§ **AVAILABLE RECORDS**
== Segment start ==
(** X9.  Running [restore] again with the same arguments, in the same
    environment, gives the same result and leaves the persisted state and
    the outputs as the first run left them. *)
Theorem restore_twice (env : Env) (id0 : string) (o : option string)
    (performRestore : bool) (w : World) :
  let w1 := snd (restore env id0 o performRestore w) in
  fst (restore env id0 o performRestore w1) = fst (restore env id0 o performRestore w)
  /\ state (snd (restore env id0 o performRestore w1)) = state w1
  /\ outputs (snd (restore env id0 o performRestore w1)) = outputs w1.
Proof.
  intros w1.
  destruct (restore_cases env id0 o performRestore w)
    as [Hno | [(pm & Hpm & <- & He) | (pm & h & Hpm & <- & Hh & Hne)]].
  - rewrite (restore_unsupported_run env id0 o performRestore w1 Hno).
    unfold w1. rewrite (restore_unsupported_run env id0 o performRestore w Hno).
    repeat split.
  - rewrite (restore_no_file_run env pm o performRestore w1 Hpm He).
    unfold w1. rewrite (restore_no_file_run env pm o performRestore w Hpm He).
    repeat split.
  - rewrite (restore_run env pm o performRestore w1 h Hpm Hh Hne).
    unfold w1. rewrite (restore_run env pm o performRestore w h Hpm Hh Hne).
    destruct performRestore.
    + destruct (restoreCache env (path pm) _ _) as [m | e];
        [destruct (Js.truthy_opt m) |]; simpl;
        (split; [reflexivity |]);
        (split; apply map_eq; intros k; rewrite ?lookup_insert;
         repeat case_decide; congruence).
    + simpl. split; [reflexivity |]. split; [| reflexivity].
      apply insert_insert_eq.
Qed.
== Segment end ==
== Segment start ==
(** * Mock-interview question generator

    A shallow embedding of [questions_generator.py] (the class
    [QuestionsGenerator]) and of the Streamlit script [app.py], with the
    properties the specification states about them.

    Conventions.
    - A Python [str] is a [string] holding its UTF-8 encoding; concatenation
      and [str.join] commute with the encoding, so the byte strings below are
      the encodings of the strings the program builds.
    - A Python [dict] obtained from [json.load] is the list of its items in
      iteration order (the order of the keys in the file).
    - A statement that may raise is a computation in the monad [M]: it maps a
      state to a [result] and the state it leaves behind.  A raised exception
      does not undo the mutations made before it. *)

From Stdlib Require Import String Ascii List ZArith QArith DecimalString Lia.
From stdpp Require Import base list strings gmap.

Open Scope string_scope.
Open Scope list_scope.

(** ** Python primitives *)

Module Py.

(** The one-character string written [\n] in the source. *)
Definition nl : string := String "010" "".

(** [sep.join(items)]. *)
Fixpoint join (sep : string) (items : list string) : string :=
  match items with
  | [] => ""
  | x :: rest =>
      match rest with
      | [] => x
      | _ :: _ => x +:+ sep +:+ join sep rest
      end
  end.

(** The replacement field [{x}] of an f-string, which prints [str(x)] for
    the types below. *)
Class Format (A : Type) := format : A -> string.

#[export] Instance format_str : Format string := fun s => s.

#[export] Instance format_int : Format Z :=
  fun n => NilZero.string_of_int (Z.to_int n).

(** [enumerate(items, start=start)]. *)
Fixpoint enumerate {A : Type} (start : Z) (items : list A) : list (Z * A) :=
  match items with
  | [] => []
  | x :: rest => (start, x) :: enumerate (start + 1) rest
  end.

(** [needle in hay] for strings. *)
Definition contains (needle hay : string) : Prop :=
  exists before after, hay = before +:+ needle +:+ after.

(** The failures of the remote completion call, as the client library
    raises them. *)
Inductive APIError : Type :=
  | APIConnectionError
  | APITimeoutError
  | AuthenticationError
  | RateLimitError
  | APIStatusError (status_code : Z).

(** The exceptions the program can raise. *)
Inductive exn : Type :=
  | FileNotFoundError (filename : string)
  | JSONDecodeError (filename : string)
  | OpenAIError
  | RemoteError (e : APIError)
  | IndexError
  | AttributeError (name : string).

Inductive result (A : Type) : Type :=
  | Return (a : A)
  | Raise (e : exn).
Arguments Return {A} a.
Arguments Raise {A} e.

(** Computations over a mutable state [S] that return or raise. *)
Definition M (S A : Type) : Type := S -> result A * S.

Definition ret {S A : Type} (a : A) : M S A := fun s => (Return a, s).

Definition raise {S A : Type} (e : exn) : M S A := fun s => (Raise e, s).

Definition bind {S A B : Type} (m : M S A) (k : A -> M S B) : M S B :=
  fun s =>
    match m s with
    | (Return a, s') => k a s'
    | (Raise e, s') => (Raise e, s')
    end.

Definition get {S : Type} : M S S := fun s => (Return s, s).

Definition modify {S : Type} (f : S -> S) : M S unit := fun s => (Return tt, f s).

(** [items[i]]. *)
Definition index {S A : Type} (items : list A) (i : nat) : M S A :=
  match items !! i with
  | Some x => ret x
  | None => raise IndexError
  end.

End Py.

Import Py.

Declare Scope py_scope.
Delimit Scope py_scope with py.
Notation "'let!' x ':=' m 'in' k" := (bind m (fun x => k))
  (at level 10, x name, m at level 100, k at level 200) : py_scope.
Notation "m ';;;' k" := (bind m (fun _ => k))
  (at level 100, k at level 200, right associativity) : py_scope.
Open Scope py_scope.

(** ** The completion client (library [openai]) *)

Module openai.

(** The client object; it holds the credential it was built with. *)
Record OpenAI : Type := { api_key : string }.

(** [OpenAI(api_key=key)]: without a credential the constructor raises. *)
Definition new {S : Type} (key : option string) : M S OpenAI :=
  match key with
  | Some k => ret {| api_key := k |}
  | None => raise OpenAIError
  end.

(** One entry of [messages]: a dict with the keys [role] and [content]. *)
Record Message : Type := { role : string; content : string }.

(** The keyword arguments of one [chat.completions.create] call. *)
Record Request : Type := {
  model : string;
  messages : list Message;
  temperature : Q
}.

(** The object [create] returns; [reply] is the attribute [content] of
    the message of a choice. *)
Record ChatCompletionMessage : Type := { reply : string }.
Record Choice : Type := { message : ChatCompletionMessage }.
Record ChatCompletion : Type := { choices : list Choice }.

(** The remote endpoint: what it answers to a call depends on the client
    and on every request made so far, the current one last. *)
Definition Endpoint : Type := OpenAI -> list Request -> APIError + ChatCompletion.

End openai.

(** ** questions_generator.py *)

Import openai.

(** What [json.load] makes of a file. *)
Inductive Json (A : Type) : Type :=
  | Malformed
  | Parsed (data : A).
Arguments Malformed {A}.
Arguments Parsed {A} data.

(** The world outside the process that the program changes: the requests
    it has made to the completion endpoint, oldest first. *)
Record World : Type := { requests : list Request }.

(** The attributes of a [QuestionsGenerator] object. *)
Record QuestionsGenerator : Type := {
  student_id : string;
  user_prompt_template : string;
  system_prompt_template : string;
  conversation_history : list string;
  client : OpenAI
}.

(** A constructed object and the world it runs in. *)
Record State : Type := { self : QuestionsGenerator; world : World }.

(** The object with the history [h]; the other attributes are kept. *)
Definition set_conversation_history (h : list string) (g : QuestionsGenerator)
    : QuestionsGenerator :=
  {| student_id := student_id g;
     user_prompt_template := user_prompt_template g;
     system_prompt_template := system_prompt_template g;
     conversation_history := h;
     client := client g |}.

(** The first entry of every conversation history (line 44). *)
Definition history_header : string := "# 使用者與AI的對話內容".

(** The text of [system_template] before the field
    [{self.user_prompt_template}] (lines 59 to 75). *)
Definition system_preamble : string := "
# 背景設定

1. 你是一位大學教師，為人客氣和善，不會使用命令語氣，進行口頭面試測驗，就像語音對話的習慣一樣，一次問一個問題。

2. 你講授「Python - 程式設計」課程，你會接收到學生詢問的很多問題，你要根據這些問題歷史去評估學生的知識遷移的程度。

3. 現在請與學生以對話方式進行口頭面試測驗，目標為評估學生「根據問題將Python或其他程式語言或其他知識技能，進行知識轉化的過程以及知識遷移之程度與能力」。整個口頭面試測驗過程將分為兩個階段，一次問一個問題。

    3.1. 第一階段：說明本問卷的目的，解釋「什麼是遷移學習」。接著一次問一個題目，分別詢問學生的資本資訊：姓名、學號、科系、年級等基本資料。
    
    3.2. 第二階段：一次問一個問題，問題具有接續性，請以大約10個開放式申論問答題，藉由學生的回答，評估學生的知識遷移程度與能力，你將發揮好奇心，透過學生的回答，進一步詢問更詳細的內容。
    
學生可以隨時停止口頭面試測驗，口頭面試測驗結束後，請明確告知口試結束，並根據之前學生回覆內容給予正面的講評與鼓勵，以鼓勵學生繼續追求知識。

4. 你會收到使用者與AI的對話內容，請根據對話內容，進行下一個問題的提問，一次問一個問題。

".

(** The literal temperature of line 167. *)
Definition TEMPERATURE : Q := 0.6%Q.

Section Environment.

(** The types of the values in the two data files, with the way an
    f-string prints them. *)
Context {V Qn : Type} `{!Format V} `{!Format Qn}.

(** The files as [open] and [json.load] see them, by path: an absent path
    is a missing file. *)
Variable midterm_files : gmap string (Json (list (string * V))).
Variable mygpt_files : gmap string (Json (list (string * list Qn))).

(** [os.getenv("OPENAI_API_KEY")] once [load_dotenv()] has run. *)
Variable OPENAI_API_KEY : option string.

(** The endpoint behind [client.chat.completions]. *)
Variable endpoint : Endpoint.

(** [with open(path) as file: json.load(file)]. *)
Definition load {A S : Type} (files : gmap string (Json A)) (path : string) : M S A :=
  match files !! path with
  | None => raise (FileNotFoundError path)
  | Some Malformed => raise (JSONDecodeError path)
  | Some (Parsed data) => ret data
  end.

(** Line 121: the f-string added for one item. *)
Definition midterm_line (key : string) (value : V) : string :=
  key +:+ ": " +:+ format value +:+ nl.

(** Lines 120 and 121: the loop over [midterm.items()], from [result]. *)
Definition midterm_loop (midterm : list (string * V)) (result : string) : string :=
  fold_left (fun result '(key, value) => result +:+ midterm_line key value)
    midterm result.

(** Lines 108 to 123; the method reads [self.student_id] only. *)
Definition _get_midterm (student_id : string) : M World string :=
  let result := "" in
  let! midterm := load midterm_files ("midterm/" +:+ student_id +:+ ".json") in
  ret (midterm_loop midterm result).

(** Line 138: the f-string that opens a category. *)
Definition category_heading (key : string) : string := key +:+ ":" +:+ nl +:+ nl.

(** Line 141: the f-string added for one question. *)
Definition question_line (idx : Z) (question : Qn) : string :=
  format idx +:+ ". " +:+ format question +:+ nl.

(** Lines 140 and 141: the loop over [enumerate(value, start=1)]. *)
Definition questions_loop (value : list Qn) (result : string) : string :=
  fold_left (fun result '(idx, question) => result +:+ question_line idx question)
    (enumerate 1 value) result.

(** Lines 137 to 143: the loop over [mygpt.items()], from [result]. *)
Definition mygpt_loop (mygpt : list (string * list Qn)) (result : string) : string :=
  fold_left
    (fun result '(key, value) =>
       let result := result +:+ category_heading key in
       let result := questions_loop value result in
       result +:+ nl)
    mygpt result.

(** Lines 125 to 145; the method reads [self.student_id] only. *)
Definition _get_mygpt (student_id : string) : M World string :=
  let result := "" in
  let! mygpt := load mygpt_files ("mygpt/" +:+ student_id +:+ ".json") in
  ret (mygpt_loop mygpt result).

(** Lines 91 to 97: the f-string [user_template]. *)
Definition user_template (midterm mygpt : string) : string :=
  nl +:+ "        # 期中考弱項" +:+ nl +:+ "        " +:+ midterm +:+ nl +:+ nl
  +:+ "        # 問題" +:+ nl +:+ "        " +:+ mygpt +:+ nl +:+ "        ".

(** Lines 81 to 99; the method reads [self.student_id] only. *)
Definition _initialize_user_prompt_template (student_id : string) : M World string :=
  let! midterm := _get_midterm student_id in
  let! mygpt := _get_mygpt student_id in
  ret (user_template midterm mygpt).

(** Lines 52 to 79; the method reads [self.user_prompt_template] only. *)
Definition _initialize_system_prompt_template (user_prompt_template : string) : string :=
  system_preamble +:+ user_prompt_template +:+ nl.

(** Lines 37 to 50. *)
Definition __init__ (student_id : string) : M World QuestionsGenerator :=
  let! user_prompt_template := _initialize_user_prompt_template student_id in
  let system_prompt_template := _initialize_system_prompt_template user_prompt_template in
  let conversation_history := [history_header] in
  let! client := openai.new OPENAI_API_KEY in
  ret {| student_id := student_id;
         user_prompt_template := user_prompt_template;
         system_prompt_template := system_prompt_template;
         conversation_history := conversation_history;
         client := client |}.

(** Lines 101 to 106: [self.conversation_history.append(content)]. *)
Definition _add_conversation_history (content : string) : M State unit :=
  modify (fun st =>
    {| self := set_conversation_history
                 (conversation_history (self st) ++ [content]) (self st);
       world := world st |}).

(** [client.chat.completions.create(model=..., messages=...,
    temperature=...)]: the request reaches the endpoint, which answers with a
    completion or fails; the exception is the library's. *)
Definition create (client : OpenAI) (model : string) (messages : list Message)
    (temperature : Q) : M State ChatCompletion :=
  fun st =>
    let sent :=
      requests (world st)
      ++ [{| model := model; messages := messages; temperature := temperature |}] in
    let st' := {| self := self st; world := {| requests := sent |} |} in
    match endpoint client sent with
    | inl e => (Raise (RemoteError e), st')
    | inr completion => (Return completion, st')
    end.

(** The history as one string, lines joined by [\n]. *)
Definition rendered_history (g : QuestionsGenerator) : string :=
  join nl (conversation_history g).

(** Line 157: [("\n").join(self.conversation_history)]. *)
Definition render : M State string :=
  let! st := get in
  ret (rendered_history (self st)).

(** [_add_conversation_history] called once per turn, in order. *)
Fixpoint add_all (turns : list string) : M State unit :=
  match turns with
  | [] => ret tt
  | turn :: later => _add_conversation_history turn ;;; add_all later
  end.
== Segment end ==
== Segment start ==
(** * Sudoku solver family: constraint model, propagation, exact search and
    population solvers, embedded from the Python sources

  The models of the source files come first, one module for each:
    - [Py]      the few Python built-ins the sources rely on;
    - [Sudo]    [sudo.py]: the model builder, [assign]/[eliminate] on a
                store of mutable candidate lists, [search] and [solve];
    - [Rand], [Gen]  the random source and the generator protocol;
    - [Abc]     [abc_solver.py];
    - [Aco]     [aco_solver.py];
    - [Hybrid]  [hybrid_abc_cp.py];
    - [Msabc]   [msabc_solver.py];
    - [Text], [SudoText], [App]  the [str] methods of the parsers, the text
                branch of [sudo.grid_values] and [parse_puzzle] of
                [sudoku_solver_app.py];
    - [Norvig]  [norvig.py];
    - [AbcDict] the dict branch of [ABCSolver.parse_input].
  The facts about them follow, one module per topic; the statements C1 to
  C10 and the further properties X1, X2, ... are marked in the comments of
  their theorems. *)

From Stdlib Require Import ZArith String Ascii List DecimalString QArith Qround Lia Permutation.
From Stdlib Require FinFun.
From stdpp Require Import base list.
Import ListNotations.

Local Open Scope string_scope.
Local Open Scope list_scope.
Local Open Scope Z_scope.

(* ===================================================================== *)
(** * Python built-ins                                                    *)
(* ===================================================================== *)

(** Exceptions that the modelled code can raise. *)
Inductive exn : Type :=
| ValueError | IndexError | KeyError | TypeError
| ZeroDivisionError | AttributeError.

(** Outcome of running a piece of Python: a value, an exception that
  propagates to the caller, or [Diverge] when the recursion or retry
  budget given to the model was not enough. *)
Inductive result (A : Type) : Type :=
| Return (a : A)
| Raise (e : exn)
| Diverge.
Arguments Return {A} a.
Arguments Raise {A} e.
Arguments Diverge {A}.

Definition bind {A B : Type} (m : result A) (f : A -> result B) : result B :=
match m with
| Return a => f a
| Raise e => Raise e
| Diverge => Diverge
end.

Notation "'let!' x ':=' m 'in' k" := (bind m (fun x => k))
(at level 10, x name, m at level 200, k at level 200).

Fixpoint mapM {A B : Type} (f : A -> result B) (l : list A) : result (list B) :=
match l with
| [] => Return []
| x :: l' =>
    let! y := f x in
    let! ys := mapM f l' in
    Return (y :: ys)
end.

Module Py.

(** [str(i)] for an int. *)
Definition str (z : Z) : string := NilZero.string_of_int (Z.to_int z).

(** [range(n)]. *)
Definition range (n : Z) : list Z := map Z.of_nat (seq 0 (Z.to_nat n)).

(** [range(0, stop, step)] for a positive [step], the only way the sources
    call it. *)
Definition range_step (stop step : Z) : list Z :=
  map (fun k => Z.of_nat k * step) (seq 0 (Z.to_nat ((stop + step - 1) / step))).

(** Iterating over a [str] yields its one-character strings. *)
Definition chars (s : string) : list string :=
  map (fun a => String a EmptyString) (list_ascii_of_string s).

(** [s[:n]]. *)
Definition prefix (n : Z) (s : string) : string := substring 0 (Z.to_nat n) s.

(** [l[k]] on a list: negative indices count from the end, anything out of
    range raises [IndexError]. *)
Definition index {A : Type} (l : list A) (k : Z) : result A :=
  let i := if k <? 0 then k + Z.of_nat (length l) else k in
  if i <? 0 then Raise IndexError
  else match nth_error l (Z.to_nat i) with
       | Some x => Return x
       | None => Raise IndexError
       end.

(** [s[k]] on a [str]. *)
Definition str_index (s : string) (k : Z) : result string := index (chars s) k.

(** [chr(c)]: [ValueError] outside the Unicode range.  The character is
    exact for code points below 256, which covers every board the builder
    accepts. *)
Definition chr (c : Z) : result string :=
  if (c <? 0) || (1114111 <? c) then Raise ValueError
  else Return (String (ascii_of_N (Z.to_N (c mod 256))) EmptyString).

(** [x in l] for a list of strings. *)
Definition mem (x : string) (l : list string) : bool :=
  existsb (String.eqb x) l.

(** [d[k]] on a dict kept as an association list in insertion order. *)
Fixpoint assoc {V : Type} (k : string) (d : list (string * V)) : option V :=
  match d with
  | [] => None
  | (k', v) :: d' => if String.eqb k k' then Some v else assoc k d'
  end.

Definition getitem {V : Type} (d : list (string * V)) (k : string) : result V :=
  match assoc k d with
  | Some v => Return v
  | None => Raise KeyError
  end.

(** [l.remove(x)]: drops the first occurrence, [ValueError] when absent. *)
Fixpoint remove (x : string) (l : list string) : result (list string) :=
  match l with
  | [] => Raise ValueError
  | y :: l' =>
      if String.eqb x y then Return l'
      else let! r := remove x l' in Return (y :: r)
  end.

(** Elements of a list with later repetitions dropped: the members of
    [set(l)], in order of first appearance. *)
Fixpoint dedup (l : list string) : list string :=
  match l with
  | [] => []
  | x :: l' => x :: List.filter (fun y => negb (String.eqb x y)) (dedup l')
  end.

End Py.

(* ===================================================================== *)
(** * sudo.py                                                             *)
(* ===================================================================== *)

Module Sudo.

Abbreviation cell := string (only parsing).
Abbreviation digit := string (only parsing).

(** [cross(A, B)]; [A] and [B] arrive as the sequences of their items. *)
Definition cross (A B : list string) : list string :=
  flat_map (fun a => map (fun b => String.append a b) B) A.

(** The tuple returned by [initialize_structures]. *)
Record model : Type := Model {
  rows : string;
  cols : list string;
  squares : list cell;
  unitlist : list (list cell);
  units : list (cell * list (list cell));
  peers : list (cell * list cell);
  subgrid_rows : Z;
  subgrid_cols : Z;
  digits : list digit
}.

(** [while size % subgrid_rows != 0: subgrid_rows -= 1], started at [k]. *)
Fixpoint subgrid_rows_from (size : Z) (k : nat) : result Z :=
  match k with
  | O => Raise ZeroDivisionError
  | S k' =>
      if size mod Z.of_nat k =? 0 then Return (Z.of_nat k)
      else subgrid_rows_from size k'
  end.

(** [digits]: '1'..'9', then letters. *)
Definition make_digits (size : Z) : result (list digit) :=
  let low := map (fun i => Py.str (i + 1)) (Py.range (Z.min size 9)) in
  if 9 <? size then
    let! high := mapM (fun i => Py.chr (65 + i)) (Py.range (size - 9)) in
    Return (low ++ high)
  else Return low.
== Segment end ==
§ **TASK**
From the records above, reproduce exactly the lines from the one with "Diverge => Diverge" to the one with "(** [l[k]] on a", both included, and no others.

§ **REPLY**
| Diverge => Diverge
end.

Notation "'let!' x ':=' m 'in' k" := (bind m (fun x => k))
(at level 10, x name, m at level 200, k at level 200).

Fixpoint mapM {A B : Type} (f : A -> result B) (l : list A) : result (list B) :=
match l with
| [] => Return []
| x :: l' =>
    let! y := f x in
    let! ys := mapM f l' in
    Return (y :: ys)
end.

Module Py.

(** [str(i)] for an int. *)
Definition str (z : Z) : string := NilZero.string_of_int (Z.to_int z).

(** [range(n)]. *)
Definition range (n : Z) : list Z := map Z.of_nat (seq 0 (Z.to_nat n)).

(** [range(0, stop, step)] for a positive [step], the only way the sources
    call it. *)
Definition range_step (stop step : Z) : list Z :=
  map (fun k => Z.of_nat k * step) (seq 0 (Z.to_nat ((stop + step - 1) / step))).

(** Iterating over a [str] yields its one-character strings. *)
Definition chars (s : string) : list string :=
  map (fun a => String a EmptyString) (list_ascii_of_string s).

(** [s[:n]]. *)
Definition prefix (n : Z) (s : string) : string := substring 0 (Z.to_nat n) s.

(** [l[k]] on a list: negative indices count from the end, anything out of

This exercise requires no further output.